Comment avez-vous découvert les Nymphéas ?
C’était en 1965. Avec quelques amis, nous avions décidé d’effectuer un voyage en Europe à l’occasion d’une célébration de la Seconde Guerre mondiale pour les vétérans, qui nous faisait bénéficier de billets d’avion bon marché. À cette époque, je préparais des décors et des costumes pour le chorégraphe Paul Taylor, et je me suis arrêté en chemin à Paris, où je connaissais déjà beaucoup d’artistes.
Étiez-vous familier de l’histoire de l’art de la modernité ?

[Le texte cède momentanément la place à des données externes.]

Create HintDb kept.
#[export] Hint Resolve kl_assert kl_get kl_change_mask kl_removeChannel @kp_loop @kp_lift @kp_ret @kp_get @kp_fail
  @kp_assert @kp_deref @kp_kernel @kp_set_conn @kp_record @kp_chan @kp_set_handling : kept.
#[export] Hint Extern 1 (keeps_loop _ (queueInLoop _ _ _)) => (apply kl_queueInLoop; first [exact I | by left | by right]) : kept.

(** [keep]: the command is made of steps that keep the dispatch of the loop. *)
Ltac keep :=
  repeat match goal with
  | |- keeps _ (mbind _ _) => apply kp_bind; [|intros ?]
  | |- keeps _ (if ?b then _ else _) => destruct b
  | |- keeps _ (match ?o with _ => _ end) => destruct o
  | |- keeps _ _ => solve [auto with kept]
  end.

(** ** Passive channels *)

(** A channel that is only told about reads: of the acceptor, the timers and
    the wake-ups. *)
Definition passive (ch : channel) : Prop :=
  errorCallback_ ch = None ∧ Channel.closeCallback_ ch = None ∧ writeCallback_ ch = None.

Section passive.
Context {X : Type} (call : closure → M (Net X) unit) (call_read : Timestamp → closure → M (Net X) unit).
Implicit Types s : Net X.

Definition chans_of s : gmap chan_id channel := Poller.chans (poller_ (net_loop s)).

Lemma fire_empty wants cb c s ch : chans_of s !! c = Some ch → cb ch = None →
  fire call wants cb c s = Ok (tt, s).
Proof.
  intros Hc Hcb. unfold fire. mstep_by (by apply chan_ok). rewrite Hcb. by destruct (wants _).
Qed.

(** What is reported for a passive channel, short of a read, changes nothing
    but its flag. *)
Lemma handleEvent_passive_eq c ch t s :
  chans_of s !! c = Some ch → passive ch → wants_read (revents_ ch) = false →
  handleEvent call call_read c t s =
    Ok (tt, put_chan c (set_eventHandling ch false) (put_chan c (set_eventHandling ch true) s)).
Proof.
  intros Hc (He & Hcl & Hw) Hrd.
  set (ch1 := set_eventHandling ch true). set (s1 := put_chan c ch1 s).
  assert (chans_of s1 !! c = Some ch1) as Hc1 by apply lookup_insert_eq.
  unfold handleEvent. mstep_by (by apply (set_handling_ok s c ch)). fold ch1. fold s1.
  mstep_by (by apply (fire_empty _ _ _ _ ch1)). mstep_by (by apply (fire_empty _ _ _ _ ch1)).
  mstep_by (by apply chan_ok). rewrite Hrd. mstep_by (by apply (fire_empty _ _ _ _ ch1)).
  by apply (set_handling_ok s1 c ch1).
Qed.
End passive.
Lemma reached_start : reached (start n rs) (total (weight (CountDownLatch_new n)) ((λ r, if r : bool then CLock else WLock) <$> rs)).
Proof using Type.
  clear Hrange. set (ps := (λ r : bool, if r then CLock else WLock) <$> rs). exists ps.
  assert (∀ i p, ps !! i = Some p → p = CLock ∨ p = WLock) as Hps.
  { unfold ps. intros i p. rewrite list_lookup_fmap.
    destruct (rs !! i) as [[]|]; naive_solver. }
  split; [|split; [|done]].
  - unfold start, ps. simpl. rewrite imap_fmap. apply imap_ext. by intros i [] _.
  - split; simpl; try done.
    + unfold roles, ps. rewrite <-list_fmap_compose. rewrite <-(list_fmap_id rs) at 2. apply list_fmap_ext. by intros j [] _.
    + intros j q Hq. by destruct (Hps j q Hq) as [-> | ->].
    + assert (sum_list_with counted ps = 0%nat) as ->; [|lia]. unfold ps. generalize rs. intros l. by induction l as [|[] l IH].
    + intros j Hj. by destruct (Hps _ _ Hj).
    + intros j Hj. by destruct (Hps _ _ Hj).
    + intros j q Hq Hor. destruct (Hps _ _ Hq) as [-> | ->]; by destruct Hor.
Qed.

Lemma start_weight : (total (weight (CountDownLatch_new n)) ((λ r, if r : bool then CLock else WLock) <$> rs) <= 6 * length rs)%nat.
Proof using Type.
  set (l := CountDownLatch_new n). clearbody l. clear Hrange.
  assert (∀ k, (total (λ j, weight l (k + j)) ((λ r : bool, if r then CLock else WLock) <$> rs) <= 6 * length rs)%nat) as H.
  { generalize rs. intros l'. induction l' as [|r rs' IH]; intros k; [done|]. rewrite fmap_cons, total_cons. cbn [length].
    specialize (IH (S k)). unfold compose in *.
    assert (total (λ j, weight l (k + S j)) ((λ r : bool, if r then CLock else WLock) <$> rs') =
            total (λ j, weight l (S k + j)) ((λ r : bool, if r then CLock else WLock) <$> rs')) as ->.
    { unfold total. f_equal. apply imap_ext. intros j p _. by rewrite Nat.add_succ_r. }
    destruct r; cbn [weight]; lia. }
  exact (H 0%nat).
Qed.

Lemma run_reached ls c :
  run latch_wake_up ls (start n rs) c →
  ∃ m, reached c m ∧ (length ls + m <= 6 * length rs + 4 * spurious ls)%nat.
Proof using Hrange.
  intros Hr. destruct (run_bounded latch_wake_up reached 3 ls _ c _ reached_run reached_spurious reached_start Hr)
    as (m & Hm & Hb). exists m. split; [done|]. pose proof start_weight. lia.
Qed.
End executions.

(** No thread inside a stuck machine: everyone is done, if the count can be
    used up. *)
Lemma stuck_done n rs ps l :
  inv n rs ps l → n ≤ Z.of_nat (counters rs) →
  (∀ i p, ps !! i = Some p → pos_step i p l = None) → ∀ i p, ps !! i = Some p → done p = true.
Proof.
  intros Hi Hn Hstuck. pose proof Hi as [Hr _ Hown Hw Hc Ht _ _ _].
  assert (mutex_ l = None) as Hm.
  { destruct (mutex_ l) as [j|] eqn:E; [|done]. destruct (Hown j eq_refl) as (q & Hq & Hin).
    specialize (Hstuck j q Hq). by destruct q. }
  assert (∀ i p, ps !! i = Some p → p = WWake ∨ done p = true) as Hp.
  { intros i p Hp. specialize (Hstuck i p Hp).     destruct p; simpl in *; rewrite ?Hm in Hstuck; try done; auto. }
  assert (sum_list_with counted ps = counters rs) as Hall.
  { rewrite <-Hr. clear -Hp. unfold counters, roles. induction ps as [|p ps IH]; [done|].
    rewrite fmap_cons. cbn [sum_list_with]. rewrite IH by (intros i; apply (Hp (S i))).
    destruct (Hp 0%nat p eq_refl) as [-> | Hd]; [done|]. by destruct p. }
  intros i p Hip. destruct (Hp i p Hip) as [-> |]; [|done].
  specialize (Hstuck i WWake Hip). simpl in Hstuck. rewrite Hm in Hstuck.
  case_decide as Hin; [|done]. destruct (Ht i Hin) as [?|(_ & k & q & Hk & Hq)]; [lia|].
  destruct (Hp k q Hk) as [-> |]; destruct Hq; by subst.
Qed.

Dans l’école d’art que j’ai fréquentée, mes professeurs m’ont expliqué les principes de l’art moderne et m’ont recommandé le livre de John Rewald sur l’impressionnisme. La partie sur Monet m’a particulièrement intéressé. Mais, devant une diapositive de l’une de ses cathédrales, je me suis dit : « C’est complètement plat ! » Une rencontre plutôt brève...
Débuts
Vous avez commencé à peindre des paysages en 1950. Qu’est-ce qui vous a décidé ?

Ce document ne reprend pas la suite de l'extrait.